Monday, February 21, 2011

the truth in obligations amendment

I've seen several proposals lately for Constitutional amendments to fix problems with the current political system. Frankly, no constitution will ever fix the problem of greedy people who go into government to gather power and force their will on others. This should be obvious to anyone who can read our Constitution and see how blatantly and unapologetically the federal government violates it. Still, it is useful at times to put in specific amendments to fix specific abuses.

My idea focuses on the current financial crisis that we are facing and the fact that the crisis is lergely due to two factors: entitlements (at the federal level) and the wages and benefits paid to public employees (at the state and local level). These separate problems have something in common: they are ways for a current set of elected officials to get support by obligating future elected officials to give away money. This creates a perverse incentive for future elected officials. If they show responsible stewardship by trying to reduce the scope of these obligations then they create enemies among the people who expect the money. If they expand the irresponsible obligations then they make supporters among those same people.

In politics no one is more highly motivated than someone with money on the line, and politicians do not want highly-motivated political enemies. They love highly-motivated supporters. Even people who go into politics with the best of intentions have a hard time fighting this very simple equation: create irresponsible obligations for the future and you win; show fiscal responsibility and you lose.

My proposal is to reduce the power of this dynamic by a Constitutional amendment. The amendment would prevent any federal, state, or local official from doing anything that would create financial obligations for the government other than by normal borrowing against bonds, and all bonds must be equal --that is, it would be unconstitutional to pay off some bonds in preference to others. Any default on bond payments would have to be done in the same percentage across all bonds.

If this had been in place when Social Security was created, then this would have prevented it from being done in its current form (assuming that Congress didn't simply ignore the Constitution as they so often do). The could not legally have taken money from your paycheck on the premise that they were going to pay you back after you retire. They would have to have issued you federal bonds for your retirement and your bonds would be as good as anyone's.

Similarly, pensions for public employees would be unconstitutional. Governments would have two options for setting up pensions: they could make payments to private pension-providers with clear contractual provisions that the pension provider was solely responsible for payment of the pension. Or they could issue bonds that mature after retirement.

Now it might seem that this would make things worse because it takes away any discretion on the part of current governments to fix debt problems created by previous governments. For example, there would be no way to reduce payments to social security recipients as a way of balancing the budget because all of the recipients would own bonds, but that is a feature, not a bug.
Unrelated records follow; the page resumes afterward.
Lemma group_sorted l :
  StronglySorted (fun a b => key_le (Key a) (Key b)) l -> grouped l (group l).
Proof.
  induction 1 as [| kv l Hs IH Hle].
  { split; [constructor | by intros k vs ?%not_elem_of_nil | done]. }
  destruct IH as [Hnd Hv Hk]. cbn [group]. destruct l as [| y l].
  { cbn. split.
    - apply NoDup_singleton.
    - intros k vs [= -> ->]%list_elem_of_singleton. by rewrite values_of_cons_eq.
    - done. }
  destruct (group_head l y) as (vs & g & Hg). rewrite Hg in *. cbn in Hnd, Hk.
  apply NoDup_cons in Hnd as [Hny Hnd]. case_decide as E.
  - split; [by apply NoDup_cons | |].
    + intros k vs' [[= -> ->] | Hin]%elem_of_cons.
      * rewrite E, values_of_cons_eq. f_equal. rewrite <- E. apply Hv. left.
      * rewrite values_of_cons_ne; [apply Hv; by right |]. intros <-. apply Hny.
        rewrite E. by apply (list_elem_of_fmap_2 fst) in Hin.
    + intros k. specialize (Hk k). cbn. rewrite <- E. rewrite !elem_of_cons in *. tauto.
  - assert (Hfresh : Key kv ∉ Key <$> y :: l).
    { intros (x & Hx & Hin)%list_elem_of_fmap. apply E.
      apply Forall_cons in Hle as [Hky _]. apply StronglySorted_inv in Hs as [_ Hyl].
      apply String.leb_antisym; [| exact Hky]. rewrite Hx.
      apply elem_of_cons in Hin as [-> | Hin]; [| rewrite Forall_forall in Hyl; by apply Hyl].
      destruct (String.leb_total (Key y) (Key y)); done. }
    split; cbn [fmap list_fmap fst].
    + apply NoDup_cons. split; [by rewrite Hk | by apply NoDup_cons].
    + intros k vs' [[= -> ->] | Hin]%elem_of_cons.
      * rewrite values_of_cons_eq. f_equal. destruct (values_of (Key kv) (y :: l)) eqn:En; [done |].
        exfalso. apply Hfresh, values_of_ne. by rewrite En.
      * rewrite values_of_cons_ne; [by apply Hv |]. intros <-. apply Hfresh, Hk.
        by apply (list_elem_of_fmap_2 fst) in Hin.
    + intros k. specialize (Hk k). cbn in Hk |- *. rewrite !elem_of_cons in *. tauto.
Qed.

(** ** The reduce phase and the merge *)

Section reduce.
Context `{GoSort}.

Lemma readLoop_spec n i job r data fs c :
  (forall j, i <= j < i + Z.of_nat n -> fs !! reduceName job j r = Some (Json (c j))) ->
  exists d, readLoop n i job r data fs = Ok (data ++ d, fs) /\
    d ≡ₚ concat (c <$> seqZ i (Z.of_nat n)).
Proof.
  revert i data. induction n as [| n IH]; intros i data Hc; cbn [readLoop].
  { exists []. by rewrite app_nil_r. }
  unfold st_bind at 1, readJson. rewrite Hc by lia.
  destruct (IH (i + 1) (data ++ gosort Key (c i))) as (d & He & Hd); [intros j Hj; apply Hc; lia |].
  exists (gosort Key (c i) ++ d). rewrite app_assoc. split; [exact He |].
  rewrite seqZ_cons by lia. replace (Z.pred (Z.of_nat (S n))) with (Z.of_nat n) by lia.
  change (Z.succ i) with (i + 1). cbn. by rewrite Hd, gosort_perm.
Qed.

(** What a reduce task writes for the pairs [l]. *)
Definition reduce_output (reduceF : string -> list string -> string) (l : list KeyValue) (f : File) : Prop :=
  exists d g, d ≡ₚ l /\ grouped d g /\ f = Json (json_kv <$> (reduced reduceF <$> g)).

Lemma doReduce_spec job r nMap out reduceF fs c :
  0 <= nMap -> (forall j, 0 <= j < nMap -> fs !! reduceName job j r = Some (Json (c j))) ->
  exists f, doReduce job r out nMap reduceF fs = Ok (tt, <[out := f]> fs) /\
    reduce_output reduceF (concat (c <$> seqZ 0 nMap)) f.
Proof.
  intros Hn Hc. unfold doReduce. rewrite decide_False by lia. unfold st_bind at 1.
  destruct (readLoop_spec (Z.to_nat nMap) 0 job r [] fs c) as (d & -> & Hd).
  { intros j Hj. apply Hc. lia. }
  rewrite Z2Nat.id in Hd by done. cbn [app].
  pose proof (groupLoop_spec (S (length (gosort Key d))) reduceF [] (gosort Key d) []) as Hg.
  cbn [app] in Hg. change (len []) with 0 in Hg. unfold st_bind, lift. rewrite Hg by lia. cbn [mbind res_bind].
  eexists. split; [done |]. exists (gosort Key d), (group (gosort Key d)).
  split; [by rewrite gosort_perm |]. split; [| done]. apply group_sorted, gosort_sorted.
Qed.

Lemma reduceTasks_spec n i job nMap reduceF fs c :
  0 <= i -> 0 <= nMap ->
  (forall r j, i <= r < i + Z.of_nat n -> 0 <= j < nMap -> fs !! reduceName job j r = Some (Json (c j r))) ->
  exists o fs', reduceTasks n i job nMap reduceF fs = Ok (tt, fs') /\
    wrote (mergeName job) i (i + Z.of_nat n) o fs fs' /\
    forall r, i <= r < i + Z.of_nat n -> reduce_output reduceF (concat ((fun j => c j r) <$> seqZ 0 nMap)) (o r).
Proof.
  intros Hi Hn. revert i fs Hi. induction n as [| n IH]; intros i fs Hi Hc; cbn [reduceTasks].
  { exists (fun _ => Text ""), fs. split; [done |]. split; [apply wrote_empty; lia | lia]. }
  unfold st_bind at 1.
  destruct (doReduce_spec job i nMap (mergeName job i) reduceF fs (fun j => c j i)) as (f & -> & Hf);
    [done | intros j Hj; apply Hc; lia |].
  destruct (IH (i + 1) (<[mergeName job i := f]> fs)) as (o & fs' & He & Hw & Ho); [lia | |].
  { intros r j Hr Hj. rewrite (lookup_insert_ne fs); [apply Hc; lia |].
    intros Heq. symmetry in Heq. apply reduceName_mergeName in Heq; lia. }
  exists (fun r => if decide (r = i) then f else o r), fs'. split; [exact He |].
  replace (i + 1 + Z.of_nat n) with (i + Z.of_nat (S n)) in * by lia. split.
  - apply wrote_step; [lia | intros r Hr Heq; apply mergeName_inj in Heq; lia |].
    rewrite decide_True by done. destruct Hw as [Hn' Ho']. split; [| done].
    intros r Hr. rewrite decide_False by lia. by apply Hn'.
  - intros r Hr. case_decide; [by subst |]. apply Ho. lia.
Qed.

Definition insert_all (m : gmap string string) (l : list KeyValue) : gmap string string :=
  foldl (fun m kv => <[Key kv := Value kv]> m) m l.

Lemma insert_all_lookup l m k v :
  NoDup (Key <$> l) ->
  insert_all m l !! k = Some v <-> mkKV k v ∈ l \/ (k ∉ Key <$> l /\ m !! k = Some v).
Proof.
  revert m. induction l as [| kv l IH]; intros m Hnd; cbn.
  { split; [intros Hm; right; split; [apply not_elem_of_nil | done] |].
    by intros [?%not_elem_of_nil | [_ ?]]. }
  apply NoDup_cons in Hnd as [Hk Hnd]. fold (insert_all (<[Key kv := Value kv]> m) l).
  rewrite IH by done. rewrite lookup_insert, !elem_of_cons. destruct kv as [k0 v0]. cbn in *.
  split.
  - intros [? | [Hnk Hm]]; [tauto |]. case_decide; simplify_eq; [by left; left |]. right.
    split; [| done]. intros [? | ?]; congruence.
  - intros [[[= -> ->] | ?] | [Hno ?]]; [| by left |].
    + right. by rewrite decide_True.
    + right. split; [tauto |]. rewrite decide_False; [done |]. intros ->. tauto.
Qed.

Lemma mergeLoop_spec n i job kvs fs o :
  (forall r, i <= r < i + Z.of_nat n -> fs !! mergeName job r = Some (Json (o r))) ->
  mergeLoop n i job kvs fs = Ok (insert_all kvs (concat (o <$> seqZ i (Z.of_nat n))), fs).
Proof.
  revert i kvs. induction n as [| n IH]; intros i kvs Ho; cbn [mergeLoop]; [done |].
  unfold st_bind, readJson. rewrite Ho by lia. rewrite IH by (intros r Hr; apply Ho; lia).
  rewrite (seqZ_cons i (Z.of_nat (S n))) by lia.
  replace (Z.pred (Z.of_nat (S n))) with (Z.of_nat n) by lia. change (Z.succ i) with (i + 1).
  cbn. unfold insert_all. by rewrite foldl_app.
Qed.

(** ** The job as a whole *)

(** All the pairs the map functions produce. *)
Definition all_pairs (fs : FS) (files : list string) (mapF : string -> string -> list KeyValue) :
    list KeyValue :=
  files ≫= (fun f => mapF f (text fs f)).

(** The result of a job on [pairs]: each key once, in order, with the reduction
    of all its values. *)
Record job_result (pairs : list KeyValue) (reduceF : string -> list string -> string)
    (out : list (string * string)) : Prop := {
  jr_nodup : NoDup out.*1;
  jr_sorted : StronglySorted key_le out.*1;
  jr_keys : forall k, k ∈ out.*1 <-> k ∈ Key <$> pairs;
  jr_values : forall k v, (k, v) ∈ out -> exists vs, vs ≡ₚ values_of k pairs /\ v = reduceF k vs;
}.

(** Pairs that JSON can carry. *)
Definition clean (kv : KeyValue) : Prop := json_kv kv = kv.

Lemma values_of_in_bucket nReduce k l :
  values_of k (in_bucket nReduce (bucket nReduce k) l) = values_of k l.
Proof.
  unfold values_of, in_bucket. rewrite list_filter_filter. f_equal.
  apply list_filter_iff. naive_solver.
Qed.

Lemma in_bucket_keys nReduce r k l :
  k ∈ Key <$> in_bucket nReduce r l <-> bucket nReduce k = r /\ k ∈ Key <$> l.
Proof.
  unfold in_bucket. rewrite !list_elem_of_fmap. setoid_rewrite list_elem_of_filter. naive_solver.
Qed.

Lemma fmap_seqZ_lookup {A B} (l : list A) (g : option A -> B) :
  (fun j => g (l !! Z.to_nat j)) <$> seqZ 0 (len l) = (fun x => g (Some x)) <$> l.
Proof.
  apply list_eq. intros i. rewrite !list_lookup_fmap.
  destruct (l !! i) as [x|] eqn:E.
  - assert (seqZ 0 (len l) !! i = Some (Z.of_nat i)) as ->.
    { apply lookup_seqZ. apply lookup_lt_Some in E. unfold len. lia. }
    cbn. by rewrite Nat2Z.id, E.
  - rewrite lookup_seqZ_ge; [done |]. apply lookup_ge_None in E. unfold len. lia.
Qed.

Lemma json_clean l : Forall clean l -> json_kv <$> l = l.
Proof. induction 1 as [| kv l Hkv _ IH]; [done |]. cbn. by rewrite Hkv, IH. Qed.

Lemma in_bucket_concat nReduce r ls :
  concat (in_bucket nReduce r <$> ls) = in_bucket nReduce r (concat ls).
Proof.
  induction ls as [| l ls IH]; [done |]. cbn. rewrite IH. unfold in_bucket. by rewrite filter_app.
Qed.

(** The pairs of map task [j]. *)
Definition pairs_of (fs : FS) (mapF : string -> string -> list KeyValue) (o : option string) : list KeyValue :=
  match o with Some f => mapF f (text fs f) | None => [] end.

Lemma bucket_pairs fs files mapF nReduce r :
  Forall clean (all_pairs fs files mapF) ->
  concat ((fun j => json_kv <$> in_bucket nReduce r (pairs_of fs mapF (files !! Z.to_nat j)))
          <$> seqZ 0 (len files))
  = in_bucket nReduce r (all_pairs fs files mapF).
Proof.
  intros Hc. rewrite (fmap_seqZ_lookup files (fun o => json_kv <$> in_bucket nReduce r (pairs_of fs mapF o))).
  cbn [pairs_of]. revert Hc. unfold all_pairs. induction files as [| f files IH]; [done |].
  cbn. rewrite Forall_app. intros [Hf Hfs]. rewrite IH by done. unfold in_bucket.
  rewrite filter_app, json_clean; [done |]. apply Forall_forall.
  intros kv [_ Hkv]%list_elem_of_filter. rewrite Forall_forall in Hf. by apply Hf.
Qed.

(** The pairs a reduce task wrote, for its part of [pairs]. *)
Record bucket_result (nReduce r : Z) (pairs : list KeyValue) (reduceF : string -> list string -> string)
    (l : list KeyValue) : Prop := {
  br_nodup : NoDup (Key <$> l);
  br_keys : forall k, k ∈ Key <$> l <-> bucket nReduce k = r /\ k ∈ Key <$> pairs;
  br_values : forall k v, mkKV k v ∈ l -> exists vs, vs ≡ₚ values_of k pairs /\ v = reduceF k vs;
}.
What this amendment would do is give the bond market and the voters a clear and unambiguous idea of what obligations are being made when they were being made instead of years later when the bill comes due. Part of the reason that the US has the good credit rating it does is because of speculation by bond holders that the US will stiff retirees before they stiff bond holders. Politicians have been cynically relying on this perception and have been cynically kicking the pending disaster down the road to future politicians.

If retirees had instead been bond holders equal to all other bond holders then the bond market would have taken into account the real financial obligations that the US was accumulating instead of sequestering off the bond debt as the "real" obligation. And why shouldn't Social Security recipients get equal treatment to bond holders? Do they rely any less on payment of the federal government's obligations than bond holders do?

In addition, if all government financial obligations were in the form of debt then politicians and the news media would not be able to lie to voters about the obligations that are accumulating. The voters would be able to see a single national debt number as a percentage of GDP. They would be able to see the rising interest that the US would be paying for debt (as the bond market took into account the real obligations), and voters would be able to make more informed choices in voting.

When Roosevelt began Social Security, he immediately began making payments to people who were already retired and immediately incurred obligations to people who had already worked a large part of their life without paying into the system. If Roosevelt had been required to issue billions of dollars in bonds, I don't think he could possibly have created such outrageous obligations. I don't think he would have even tried.

I call this the "truth in obligations" amendment because it makes it more difficult for governments to hide, distort, or downplay the financial obligations that they make. This not only prevents them from deceiving voters about what they are doing, but also prevents them from deceiving the people that they are making the obligations too.

I am one of those people who is likely to bear the brunt of the corrections needed on social security and medical programs. It isn't fair to me that I've been paying in huge amounts of money my whole life into a system that never had any real legal obligation to pay me back, and where I most likely will not be paid back. Congress should have been forced to issue me bonds in return for my payment so that their obligations to me would be as legally solid as their obligations to China.